## [WHAT YOU HAVE TO DO]
Filter the listing below, please, and copy only the lines with the word "startswith".

## [AVAILABLE RECORDS]
#####
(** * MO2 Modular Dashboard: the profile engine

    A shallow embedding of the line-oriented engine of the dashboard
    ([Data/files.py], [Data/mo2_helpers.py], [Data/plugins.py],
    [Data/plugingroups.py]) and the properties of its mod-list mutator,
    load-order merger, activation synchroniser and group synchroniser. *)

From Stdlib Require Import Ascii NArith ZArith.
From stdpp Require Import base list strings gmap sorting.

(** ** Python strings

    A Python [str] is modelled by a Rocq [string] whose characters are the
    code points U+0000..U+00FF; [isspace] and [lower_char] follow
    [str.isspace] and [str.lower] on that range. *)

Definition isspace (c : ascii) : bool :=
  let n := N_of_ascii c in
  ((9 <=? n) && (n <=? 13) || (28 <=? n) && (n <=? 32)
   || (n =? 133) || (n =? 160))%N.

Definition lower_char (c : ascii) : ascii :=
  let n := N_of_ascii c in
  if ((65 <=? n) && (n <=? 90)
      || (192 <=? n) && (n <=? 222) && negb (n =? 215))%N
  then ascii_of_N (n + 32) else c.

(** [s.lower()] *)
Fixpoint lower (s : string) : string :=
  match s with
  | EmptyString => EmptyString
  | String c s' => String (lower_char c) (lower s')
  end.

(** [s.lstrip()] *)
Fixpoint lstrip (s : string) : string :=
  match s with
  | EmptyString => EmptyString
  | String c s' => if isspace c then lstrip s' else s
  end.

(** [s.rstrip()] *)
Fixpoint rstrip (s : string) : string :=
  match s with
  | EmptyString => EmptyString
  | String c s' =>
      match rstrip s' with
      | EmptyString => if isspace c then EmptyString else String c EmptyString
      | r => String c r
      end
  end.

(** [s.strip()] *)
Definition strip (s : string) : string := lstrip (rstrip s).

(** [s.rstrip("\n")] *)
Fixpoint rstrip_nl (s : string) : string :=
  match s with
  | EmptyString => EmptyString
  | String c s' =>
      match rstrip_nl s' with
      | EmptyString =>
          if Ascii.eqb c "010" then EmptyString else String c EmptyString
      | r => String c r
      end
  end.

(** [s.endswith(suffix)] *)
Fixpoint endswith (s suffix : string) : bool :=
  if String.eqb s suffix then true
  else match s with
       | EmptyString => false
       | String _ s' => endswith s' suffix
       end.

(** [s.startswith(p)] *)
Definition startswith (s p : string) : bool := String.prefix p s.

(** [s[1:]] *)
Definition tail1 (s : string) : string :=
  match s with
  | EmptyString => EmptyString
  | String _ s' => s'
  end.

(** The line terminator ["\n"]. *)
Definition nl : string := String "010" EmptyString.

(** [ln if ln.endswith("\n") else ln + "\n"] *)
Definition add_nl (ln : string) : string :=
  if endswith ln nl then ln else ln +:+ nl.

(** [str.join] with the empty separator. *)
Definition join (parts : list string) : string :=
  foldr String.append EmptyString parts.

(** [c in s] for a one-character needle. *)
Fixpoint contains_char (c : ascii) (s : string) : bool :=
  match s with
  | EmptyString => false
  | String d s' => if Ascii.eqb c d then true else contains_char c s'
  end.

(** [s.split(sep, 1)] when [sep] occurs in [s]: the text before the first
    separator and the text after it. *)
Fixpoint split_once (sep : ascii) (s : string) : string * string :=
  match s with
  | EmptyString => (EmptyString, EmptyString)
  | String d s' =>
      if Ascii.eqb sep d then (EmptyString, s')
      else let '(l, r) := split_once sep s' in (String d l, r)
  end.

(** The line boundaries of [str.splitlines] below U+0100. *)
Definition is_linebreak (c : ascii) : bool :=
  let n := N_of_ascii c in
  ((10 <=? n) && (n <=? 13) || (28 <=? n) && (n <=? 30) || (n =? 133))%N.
#####
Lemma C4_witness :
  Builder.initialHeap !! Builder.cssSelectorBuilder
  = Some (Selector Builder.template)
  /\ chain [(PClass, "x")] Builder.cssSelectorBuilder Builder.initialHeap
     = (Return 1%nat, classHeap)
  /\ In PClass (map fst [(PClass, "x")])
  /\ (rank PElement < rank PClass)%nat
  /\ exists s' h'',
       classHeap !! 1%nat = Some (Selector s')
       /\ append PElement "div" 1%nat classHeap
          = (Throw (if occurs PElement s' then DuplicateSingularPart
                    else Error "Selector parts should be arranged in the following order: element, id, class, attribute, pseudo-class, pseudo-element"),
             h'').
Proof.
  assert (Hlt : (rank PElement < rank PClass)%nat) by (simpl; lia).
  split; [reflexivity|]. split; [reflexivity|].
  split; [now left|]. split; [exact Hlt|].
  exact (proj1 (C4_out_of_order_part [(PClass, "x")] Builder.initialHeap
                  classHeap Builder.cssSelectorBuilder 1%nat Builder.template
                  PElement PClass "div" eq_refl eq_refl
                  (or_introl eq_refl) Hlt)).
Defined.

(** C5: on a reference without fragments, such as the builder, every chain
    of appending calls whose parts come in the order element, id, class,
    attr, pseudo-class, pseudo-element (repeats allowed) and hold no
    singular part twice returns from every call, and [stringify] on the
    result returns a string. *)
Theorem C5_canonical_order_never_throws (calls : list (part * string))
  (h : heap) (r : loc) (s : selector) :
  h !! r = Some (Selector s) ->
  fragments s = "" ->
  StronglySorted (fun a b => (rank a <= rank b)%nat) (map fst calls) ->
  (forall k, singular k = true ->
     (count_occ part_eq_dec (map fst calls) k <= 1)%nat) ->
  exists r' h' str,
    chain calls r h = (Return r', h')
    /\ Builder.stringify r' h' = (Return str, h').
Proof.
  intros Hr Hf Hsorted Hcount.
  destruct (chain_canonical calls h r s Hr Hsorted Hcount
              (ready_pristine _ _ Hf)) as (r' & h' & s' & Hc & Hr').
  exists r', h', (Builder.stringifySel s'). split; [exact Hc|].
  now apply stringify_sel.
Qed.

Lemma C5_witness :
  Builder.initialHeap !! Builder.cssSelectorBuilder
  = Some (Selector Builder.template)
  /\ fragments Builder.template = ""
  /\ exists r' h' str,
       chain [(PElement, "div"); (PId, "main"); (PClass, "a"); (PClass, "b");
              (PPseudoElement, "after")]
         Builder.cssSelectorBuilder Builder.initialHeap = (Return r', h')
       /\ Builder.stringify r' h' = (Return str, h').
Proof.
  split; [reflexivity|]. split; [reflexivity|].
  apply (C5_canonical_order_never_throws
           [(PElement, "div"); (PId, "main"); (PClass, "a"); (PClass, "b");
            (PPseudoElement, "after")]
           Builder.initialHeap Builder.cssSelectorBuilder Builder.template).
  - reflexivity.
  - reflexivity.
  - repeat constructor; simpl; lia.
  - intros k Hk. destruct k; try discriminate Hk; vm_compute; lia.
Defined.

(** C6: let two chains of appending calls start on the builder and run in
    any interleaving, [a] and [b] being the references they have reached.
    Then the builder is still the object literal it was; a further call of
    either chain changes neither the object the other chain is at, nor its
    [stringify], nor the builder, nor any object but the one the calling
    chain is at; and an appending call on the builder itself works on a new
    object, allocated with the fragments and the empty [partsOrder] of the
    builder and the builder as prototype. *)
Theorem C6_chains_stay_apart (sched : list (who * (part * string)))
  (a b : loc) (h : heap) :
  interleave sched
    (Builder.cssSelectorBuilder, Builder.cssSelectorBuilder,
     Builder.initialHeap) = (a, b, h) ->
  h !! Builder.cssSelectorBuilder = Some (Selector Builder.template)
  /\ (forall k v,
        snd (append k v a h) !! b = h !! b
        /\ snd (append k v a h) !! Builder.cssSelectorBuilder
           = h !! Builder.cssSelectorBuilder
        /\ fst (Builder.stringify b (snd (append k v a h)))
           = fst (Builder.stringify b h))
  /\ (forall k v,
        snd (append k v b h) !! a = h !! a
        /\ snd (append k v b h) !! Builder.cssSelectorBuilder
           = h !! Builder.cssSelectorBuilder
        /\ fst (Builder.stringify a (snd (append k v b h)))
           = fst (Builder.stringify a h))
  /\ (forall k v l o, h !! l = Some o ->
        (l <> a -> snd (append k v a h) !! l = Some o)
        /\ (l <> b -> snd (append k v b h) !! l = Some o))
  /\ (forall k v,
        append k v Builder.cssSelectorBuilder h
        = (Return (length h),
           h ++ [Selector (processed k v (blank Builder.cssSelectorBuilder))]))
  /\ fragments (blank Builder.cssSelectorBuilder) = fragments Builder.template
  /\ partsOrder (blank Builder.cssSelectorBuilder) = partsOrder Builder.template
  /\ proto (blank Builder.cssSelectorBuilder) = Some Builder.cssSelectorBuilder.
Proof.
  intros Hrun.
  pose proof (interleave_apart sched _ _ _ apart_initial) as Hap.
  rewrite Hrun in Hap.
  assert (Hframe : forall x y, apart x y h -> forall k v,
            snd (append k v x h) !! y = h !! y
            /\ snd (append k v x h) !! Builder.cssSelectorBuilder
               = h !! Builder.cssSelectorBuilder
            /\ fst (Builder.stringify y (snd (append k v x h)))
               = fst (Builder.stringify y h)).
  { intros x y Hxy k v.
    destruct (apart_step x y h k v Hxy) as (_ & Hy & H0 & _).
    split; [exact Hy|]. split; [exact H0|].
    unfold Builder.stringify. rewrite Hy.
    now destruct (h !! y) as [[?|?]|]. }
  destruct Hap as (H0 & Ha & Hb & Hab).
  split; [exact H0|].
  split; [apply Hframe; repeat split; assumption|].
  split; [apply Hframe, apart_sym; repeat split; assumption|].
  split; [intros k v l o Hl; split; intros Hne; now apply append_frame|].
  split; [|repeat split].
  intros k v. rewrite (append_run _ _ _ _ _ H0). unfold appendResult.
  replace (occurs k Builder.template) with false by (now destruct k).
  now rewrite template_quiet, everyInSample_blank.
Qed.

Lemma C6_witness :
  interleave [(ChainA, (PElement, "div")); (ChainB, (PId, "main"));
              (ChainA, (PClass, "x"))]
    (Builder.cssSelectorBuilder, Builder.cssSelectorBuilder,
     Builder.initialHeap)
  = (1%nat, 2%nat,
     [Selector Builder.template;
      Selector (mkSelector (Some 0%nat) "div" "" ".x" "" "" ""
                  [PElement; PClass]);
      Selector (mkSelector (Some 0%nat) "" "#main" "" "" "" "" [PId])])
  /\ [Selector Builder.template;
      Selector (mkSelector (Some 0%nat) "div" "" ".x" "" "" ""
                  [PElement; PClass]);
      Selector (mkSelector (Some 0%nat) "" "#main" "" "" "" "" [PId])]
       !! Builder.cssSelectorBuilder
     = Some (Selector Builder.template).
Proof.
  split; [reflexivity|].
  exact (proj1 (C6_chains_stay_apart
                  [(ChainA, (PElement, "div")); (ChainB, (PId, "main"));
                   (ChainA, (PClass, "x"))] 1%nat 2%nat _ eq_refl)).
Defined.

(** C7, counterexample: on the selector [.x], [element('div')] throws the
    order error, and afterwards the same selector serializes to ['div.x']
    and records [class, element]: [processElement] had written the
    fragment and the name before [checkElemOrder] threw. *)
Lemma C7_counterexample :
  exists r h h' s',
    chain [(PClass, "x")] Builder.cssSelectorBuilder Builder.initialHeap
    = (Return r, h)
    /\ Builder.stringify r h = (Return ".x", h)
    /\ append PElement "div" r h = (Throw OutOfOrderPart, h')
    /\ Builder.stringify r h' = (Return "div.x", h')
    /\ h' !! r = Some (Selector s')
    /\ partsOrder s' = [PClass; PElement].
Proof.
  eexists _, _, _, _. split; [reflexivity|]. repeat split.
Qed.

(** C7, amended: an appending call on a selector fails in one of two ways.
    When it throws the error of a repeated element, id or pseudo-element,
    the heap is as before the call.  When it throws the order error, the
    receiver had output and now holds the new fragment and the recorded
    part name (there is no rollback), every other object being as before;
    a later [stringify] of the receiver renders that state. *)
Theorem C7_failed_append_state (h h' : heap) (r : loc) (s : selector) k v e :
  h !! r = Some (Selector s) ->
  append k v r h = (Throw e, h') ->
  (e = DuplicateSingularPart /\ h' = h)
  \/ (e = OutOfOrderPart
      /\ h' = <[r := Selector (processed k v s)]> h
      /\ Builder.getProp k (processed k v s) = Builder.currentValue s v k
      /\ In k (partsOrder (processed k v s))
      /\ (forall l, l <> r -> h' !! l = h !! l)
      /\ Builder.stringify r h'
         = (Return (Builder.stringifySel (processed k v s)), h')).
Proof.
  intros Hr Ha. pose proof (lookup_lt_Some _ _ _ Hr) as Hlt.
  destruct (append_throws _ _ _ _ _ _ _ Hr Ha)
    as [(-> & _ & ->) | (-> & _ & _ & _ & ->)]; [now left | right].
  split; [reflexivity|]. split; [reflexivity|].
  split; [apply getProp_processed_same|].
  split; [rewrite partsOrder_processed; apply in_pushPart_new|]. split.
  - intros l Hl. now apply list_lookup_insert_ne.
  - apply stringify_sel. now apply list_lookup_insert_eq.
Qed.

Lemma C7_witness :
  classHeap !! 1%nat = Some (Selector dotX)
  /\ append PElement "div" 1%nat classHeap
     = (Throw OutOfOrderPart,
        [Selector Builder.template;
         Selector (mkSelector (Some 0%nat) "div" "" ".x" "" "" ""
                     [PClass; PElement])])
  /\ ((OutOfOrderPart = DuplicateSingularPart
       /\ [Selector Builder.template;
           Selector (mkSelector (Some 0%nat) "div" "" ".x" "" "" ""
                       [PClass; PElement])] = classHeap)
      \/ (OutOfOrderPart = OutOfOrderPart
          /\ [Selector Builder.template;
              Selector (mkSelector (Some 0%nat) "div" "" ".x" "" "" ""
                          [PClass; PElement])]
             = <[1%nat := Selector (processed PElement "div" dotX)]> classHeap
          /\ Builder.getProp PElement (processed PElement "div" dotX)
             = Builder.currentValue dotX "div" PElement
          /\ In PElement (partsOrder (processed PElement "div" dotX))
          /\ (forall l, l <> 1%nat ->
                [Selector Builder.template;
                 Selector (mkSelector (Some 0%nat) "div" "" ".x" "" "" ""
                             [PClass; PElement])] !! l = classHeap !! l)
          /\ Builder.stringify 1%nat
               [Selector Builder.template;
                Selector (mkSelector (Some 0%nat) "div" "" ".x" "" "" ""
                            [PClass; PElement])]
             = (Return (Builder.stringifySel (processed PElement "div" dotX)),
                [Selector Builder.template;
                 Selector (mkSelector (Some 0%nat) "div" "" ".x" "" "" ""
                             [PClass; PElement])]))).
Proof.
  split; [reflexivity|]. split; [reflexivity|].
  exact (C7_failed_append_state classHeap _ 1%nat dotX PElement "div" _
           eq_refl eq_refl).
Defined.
#####
## [EXERCISE SOLUTION]
(** [s.startswith(p)] *)
Definition startswith (s p : string) : bool := String.prefix p s.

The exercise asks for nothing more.